One thing to note is that the lengths of the fires get shorter over time (see video), so each fire has a slightly different timing for the puff. After the third fire, they stop getting shorter. The length resets after some period of time, or if you hit an enemy with fire and don't kill it, e.g. hitting a miniboss, gordo, etc.
Long-thought to be faster than single fire before fire canceling was discovered, this powerup is useful for clearing long horizontal stretches, like the end of 4-4 or most of 5-1. Because we're not going to be frame-perfect on our fire cancels, double fire ends up having better horizontal speed. However, most of the time it ends up being slower than single fire for various reasons. For example, in a room with short horizontal segments (e.g. the second room of 1-2 or 5-1), there might be room for one or two single fires, but not a double fire. In many places, there is only one fire enemy, so getting double fire by respawning the enemy takes extra time.
The acceleration of double fire to its max speed depends on a few factors, but the simplest is your horizontal speed on the ground. The acceleration is slower if you're standing still, so it's slightly faster to take a step right before using double fire. Double fire usage follows a route to avoid landing on enemies because the recovery animation takes a long time. A lot of the time, the choice of whether or not you walk before firing is dictated by the route.
Curling stone, which is used for the ice shard in 4-4, has slower movement than either fires, but getting it towards the beginning of 4-3 is still faster than all other alternatives. Curling stone starts at some initial speed and gradually decreases over time, so it's better to go in and out of curling stone repeatedly rather than stay in it for a long period of time. I believe that in a tool-assisted setting, the optimal amount of time spent in curling stone is 25 frames, but in real time it's probably better to stay for a little longer.
The video comparison shows curling stone's speed when starting from standing position versus running. In general, if you're running, it's 50% faster, but otherwise it's only 16% faster. To a lesser extent it depends on your vertical speed as well. In all settings, the speed decreases at the same rate.
Perhaps the simplest thing you can do is to slide into loading zones. It saves probably something like a tenth of a second, but there are so many places to do so that it truly adds up.
Ledges are another place you can slide. In this comparison, the slide saved about three frames. In most instances, it's fastest to do what I call a "neutral slide," where you let go of the D-pad while sliding. When Kirby is in the air at a speed faster than his walking/running speed, he decelerates slower when there is no directional input. However, if the ledge is really high up, it's counterproductive to slide since Kirby will decelerate down to his walking speed, even if he was running prior to the slide. Sometimes, puffing after a slide is useful, like when you need to preserve some of your height after sliding or if there's an enemy directly in your way. Note that puffing needs to be done as early as possible in the slide animation, otherwise it won't save any time.
In the same way that the float animation preserves some of the fire's speed, one can slide and then start floating. This is useful in some places where a slide and puff don't cover enough horizontal distance, as shown in the above examples.

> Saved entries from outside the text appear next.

(** The mask test of [is_dir] is not [S_ISDIR]: a path answers true whenever
    its type has the directory bit, so block devices and sockets do. *)
Theorem is_dir_by_bit {OS} `{Dirs OS} p (os : OS) m : os_stat_mode p os = Some m ->
  (Z.land m S_IFMT = S_IFDIR \/ Z.land m S_IFMT = S_IFBLK \/ Z.land m S_IFMT = S_IFSOCK) ->
  is_dir p os = true.
Proof.
  intros Hm Ht. unfold is_dir. rewrite Hm. apply Z.eqb_eq.
  assert (Z.land m S_IFDIR = Z.land (Z.land m S_IFMT) S_IFDIR) as -> by (by rewrite <-Z.land_assoc).
  by destruct Ht as [->|[->| ->]].
Qed.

While not exactly something that increases normal movement speed, headbutting is useful for maintaining running speed in the midst of enemy attacks. If you jump up into something and your vertical speed is high enough (i.e. not near the peak of your jump), the object you bump into will break or freeze in place. Because of weird hitboxes, this can even be done on objects already on the ground, but this isn't recommended for real-time speedrunning.